I've been busy since the last time I checked in. Of my ten ideas for growing the business, I've tried two. Instead of turning my car in for a van, I got a tow hitch installed. And I've tried selling things myself and putting them up for consignment, so I can get a bigger share of the profit. 

When I was in Denmark last year, there were trailers lying around all over the place and most cars had tow hitches. That's how Europeans get away with having such tiny, fuel efficient cars – all of them are expandable by adding a trailer.

Trailers are great, compared to vans or pickup trucks. You can throw any awful thing in them without concern about upholstery or scratching paint. I decided to get one last week when I realized that this table, found in Parksville for an incredible price with matching chairs that didn't even need upholstering, would not fit in my tiny hatchback.

I hit up Kahla for her truck, but she couldn't let me have it that weekend, which is fair enough. I had to come up with something else, and it turns out that you can rent a big covered U-haul trailer for like 20 bucks a day. Compared to the price of renting a truck for the trip up to Parksville – more like $300 – it was an easy choice.

Unfortunately, the trailer hitch guys are hardworking, busy guys who could not drop everything and install my hitch between Thursday when I saw the ad, and Saturday when I could drive up there. I had to wait until the following weekend, and by then the table was sold. Ah! Pain! Suffering! But at least now I have a hitch.

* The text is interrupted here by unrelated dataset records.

Lemma hits_upto_bucket i j xs : j < i → (∀ x, x ∈ xs → bucket_index x ≤ i → bucket_index x ≤ j ∨ bucket_index x = i) →
  hits_upto i xs = hits_upto j xs + hits i xs.
Proof.
  intros Hj. unfold hits_upto, hits. induction xs as [|x xs IH]; intros Hx; [done|]. rewrite !filter_cons.
  specialize (IH ltac:(intros; apply Hx; [by right|done])). specialize (Hx x ltac:(by left)).
  repeat case_decide; simpl; try lia; destruct (Hx ltac:(lia)); lia.
Qed.

Lemma hits_upto_sorted i k s x : StronglySorted Z.le s → s !! k = Some x → Forall is_u64 s →
  (bucket_index x ≤ i → Z.of_nat k < hits_upto i s) ∧ (i < bucket_index x → hits_upto i s ≤ Z.of_nat k).
Proof.
  intros Hs Hk Hu. revert k Hk. unfold hits_upto. induction Hs as [|y s Hs IH Hy]; intros k Hk; [done|].
  apply Forall_cons in Hu as [Hyu Hu]. rewrite filter_cons. destruct k as [|k]; simpl in Hk.
  - injection Hk as ->. split; intros Hi; case_decide; simpl; try lia.
    destruct (filter (λ z, bucket_index z ≤ i) s) as [|z l] eqn:Ef; [done|]. exfalso.
    assert (Hz : z ∈ filter (λ z, bucket_index z ≤ i) s) by (rewrite Ef; by left). apply list_elem_of_filter in Hz as [? Hz].
    rewrite Forall_forall in Hy, Hu. pose proof (bucket_index_mono x z Hyu (Hu z Hz) (Hy z Hz)). lia.
  - destruct (IH Hu k Hk) as [H1 H2]. split; intros Hi.
    + assert (bucket_index y ≤ i).
      { apply list_elem_of_lookup_2 in Hk. rewrite Forall_forall in Hy, Hu.
        pose proof (bucket_index_mono y x Hyu (Hu x Hk) (Hy x Hk)). lia. }
      rewrite decide_True by done. simpl. specialize (H1 Hi). lia.
    + specialize (H2 Hi). case_decide; simpl; lia.
Qed.

Lemma clamp_between x lo hi : lo ≤ hi → lo ≤ clamp x lo hi ≤ hi.
Proof. intros. unfold clamp. destruct (Z.ltb_spec x lo); [lia|]. destruct (Z.ltb_spec hi x); lia. Qed.

Lemma clamp_near x lo hi v : lo ≤ v ≤ hi → Z.abs (clamp x lo hi - v) ≤ Z.abs (x - v).
Proof. intros. unfold clamp. destruct (Z.ltb_spec x lo); [lia|]. destruct (Z.ltb_spec hi x); lia. Qed.

Lemma hits_pos x xs : x ∈ xs → 0 < hits (bucket_index x) xs.
Proof.
  intros Hx. assert (H : x ∈ filter (λ y, bucket_index y = bucket_index x) xs) by (by apply list_elem_of_filter).
  unfold hits. destruct (filter _ xs); [by apply not_elem_of_nil in H|]. simpl. lia.
Qed.

(** What the walk knows of the buckets it has not seen: they are those after [i0], with their counts. *)
Definition rest_after (i0 : Z) (bs : list (Z * Z)) (xs : list Z) : Prop :=
  sorted_buckets bs ∧ Forall (Z.lt i0) bs.*1 ∧ positive_buckets bs ∧ ∀ i, i0 < i → at_bucket i bs = hits i xs.

Lemma rest_after_cons i0 i n bs xs : rest_after i0 ((i, n) :: bs) xs →
  i0 < i ∧ n = hits i xs ∧ rest_after i bs xs ∧ ∀ x, x ∈ xs → bucket_index x ≤ i → bucket_index x ≤ i0 ∨ bucket_index x = i.
Proof.
  intros (Hs & Ha & Hp & Hh). apply sorted_buckets_cons in Hs as [Hab Hs]. apply Forall_cons in Ha as [Hi Ha].
  apply Forall_cons in Hp as [Hn Hp]. simpl in Hi. split; [done|].
  split; [specialize (Hh i Hi); simpl in Hh; by rewrite Z.eqb_refl in Hh|]. split.
  - split; [done|]. split; [done|]. split; [done|]. intros j Hj. rewrite <- Hh by lia. simpl. by destruct (Z.eqb_spec i j); [lia|].
  - intros x Hx Hxi. destruct (decide (bucket_index x ≤ i0)); [by left|right].
    destruct (decide (bucket_index x = i)) as [|Hne]; [done|]. exfalso. pose proof (hits_pos x xs Hx) as Hpos.
    rewrite <- Hh in Hpos by lia. simpl in Hpos. destruct (Z.eqb_spec i (bucket_index x)); [lia|].
    rewrite at_bucket_above in Hpos; [lia|]. eapply Forall_impl; [exact Hab|]. simpl. lia.
Qed.

(** The walk stops in the bucket of the duration it looks for. *)
Lemma walk_finds h target seen bs i0 s v : StronglySorted Z.le s → Forall is_u64 s → Z.of_nat (length s) ≤ u32_max →
  1 ≤ target → s !! Z.to_nat (target - 1) = Some v → rest_after i0 bs s → seen = hits_upto i0 s → seen < target →
  quantile_walk h target seen bs =
    let '(lower, upper) := bucket_bounds (bucket_index v) in clamp (lower + (upper - lower) / 2) (min_ns h) (max_ns h).
Proof.
  intros Hs Hu Hl Ht Hv. pose proof (list_elem_of_lookup_2 _ _ _ Hv) as Hin.
  revert seen i0. induction bs as [|[i n] bs IH]; intros seen i0 Hr -> Hlt;
    destruct (hits_upto_sorted i0 _ _ _ Hs Hv Hu) as [H1 _].
  - exfalso. destruct Hr as (_ & _ & _ & Hh). destruct (decide (bucket_index v ≤ i0)) as [Hi|Hi]; [specialize (H1 Hi); lia|].
    pose proof (hits_pos v s Hin) as Hpos. rewrite <- Hh in Hpos by lia. simpl in Hpos. lia.
  - apply rest_after_cons in Hr as (Hi & En & Hr & Hx).
    assert (Eu : hits_upto i s = hits_upto i0 s + n) by (rewrite En; by apply hits_upto_bucket).
    assert (Hle : hits_upto i s ≤ Z.of_nat (length s)) by (unfold hits_upto; pose proof (length_filter (λ x, bucket_index x ≤ i) s); lia).
    assert (0 ≤ hits_upto i0 s) by (unfold hits_upto; lia). pose proof (hits_nonneg i s).
    simpl. rewrite u64_add_small, <- Eu by u64_lia. destruct (Z.leb_spec target (hits_upto i s)) as [Hc|Hc].
    + destruct (hits_upto_sorted i _ _ _ Hs Hv Hu) as [_ H2].
      assert (bucket_index v = i) as ->; [|done]. destruct (decide (i < bucket_index v)) as [Hd|]; [specialize (H2 Hd); lia|].
      destruct (Hx v Hin ltac:(lia)) as [Hd|]; [specialize (H1 Hd); lia|done].
    + by eapply IH.
Qed.

Lemma ge_below s m : extreme Z.ge m s → StronglySorted Z.le s → s !! (length s - 1)%nat = Some m.
Proof.
  intros [Hm Hx] Hs. induction Hs as [|x s Hs IH Hy]; [by apply not_elem_of_nil in Hm|].
  destruct s as [|y s]; [by apply list_elem_of_singleton in Hm as ->|].
  replace (length (x :: y :: s) - 1)%nat with (S (length (y :: s) - 1)) by (simpl; lia). simpl lookup at 1. apply IH.
  - apply elem_of_cons in Hm as [->|]; [|done]. rewrite Forall_forall in Hy. specialize (Hy y ltac:(by left)).
    specialize (Hx y ltac:(by right; left)). replace x with y by lia. by left.
  - intros z Hz. apply Hx. by right.
Qed.

Lemma holds_perm_list h xs ys : xs ≡ₚ ys → holds h xs → holds h ys.
Proof.
  intros Hp [C S N X O P T]. constructor; try done.
  - by rewrite C, Hp.
  - by rewrite S, (sum_perm _ _ Hp).
  - destruct (decide (ys = [])) as [->|Hy]; [by apply Permutation_nil_r in Hp as ->|].
    rewrite decide_False in N by (intros ->; by apply Permutation_nil in Hp). destruct N as [N1 N2]. split; [by rewrite <- Hp|]. intros x. rewrite <- Hp. apply N2.
  - destruct (decide (ys = [])) as [->|Hy]; [by apply Permutation_nil_r in Hp as ->|].
    rewrite decide_False in X by (intros ->; by apply Permutation_nil in Hp). destruct X as [X1 X2]. split; [by rewrite <- Hp|]. intros x. rewrite <- Hp. apply X2.
  - intros i. by rewrite T, (hits_perm i _ _ Hp).
Qed.

Lemma hits_le i xs : hits i xs ≤ Z.of_nat (length xs).
Proof. unfold hits. pose proof (length_filter (λ x, bucket_index x = i) xs). lia. Qed.

Lemma rest_after_all h s : holds h s → Z.of_nat (length s) ≤ u32_max → Forall is_u64 s → rest_after (-1) (buckets h) s.
Proof.
  intros Hh Hl Hu. assert (Hz : ∀ i, at_bucket i (buckets h) = hits i s).
  { intros i. rewrite (h_hits _ _ Hh). pose proof (hits_le i s). pose proof (hits_nonneg i s). lia. }
  split; [apply Hh|]. split; [|split; [apply Hh|auto]].
  rewrite Forall_forall. intros i [[j n] [-> Hj]]%list_elem_of_fmap. simpl.
  destruct (decide (-1 < j)) as [|Hneg]; [done|]. exfalso.
  assert (Hp : 0 < at_bucket j (buckets h)).
  { pose proof (h_positive _ _ Hh) as Hp. pose proof (h_sorted _ _ Hh) as Hs. clear Hz. induction (buckets h) as [|[k m] bs IH]; [by apply not_elem_of_nil in Hj|].
    apply Forall_cons in Hp as [Hm Hp]. apply sorted_buckets_cons in Hs as [_ Hs]. simpl in *.
    destruct (Z.eqb_spec k j) as [->|]; [lia|]. apply elem_of_cons in Hj as [[= -> ->]|]; [done|auto]. }
  rewrite Hz in Hp. unfold hits in Hp. destruct (filter (λ x, bucket_index x = j) s) as [|x l] eqn:Ef; [done|].
  assert (Hx : x ∈ filter (λ x, bucket_index x = j) s) by (rewrite Ef; by left). apply list_elem_of_filter in Hx as [<- Hx].
  rewrite Forall_forall in Hu. pose proof (bucket_produced x (Hu x Hx)) as [|]; lia.
Qed.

Though I've spent a lot of my life trying to be car-free or at least car-lite, now that I have a reason to own a car, I'm discovering how much more effective it makes me. Even without the hitch, I can deliver awkwardly shaped items to people who live downtown and don't own cars. There's only so much high-end Danish furniture on the island, but there's plenty of cheap drawers and bookshelves, and plenty of people who need them.

Offering free delivery for small items like that has allowed me to flip $20 items and fill in the cashflow gaps while I wait for larger items – like this incredible Frem Røjle table that I refinished – to sell. It's standing on consignment at the Fabulous Find downtown.

Technically I'm down by about $700 at the moment, but I have high hopes for the two dressers that I have in the basement now. One is cheap and small, and I can easily make $40 on it by delivering it. The other is a great big teaky thing that needs refinishing, but it will be a beautiful statement piece once it's done.

I'm sure glad I don't have to make a profit on this yet! But at least this is a cheaper hobby than motorcycles.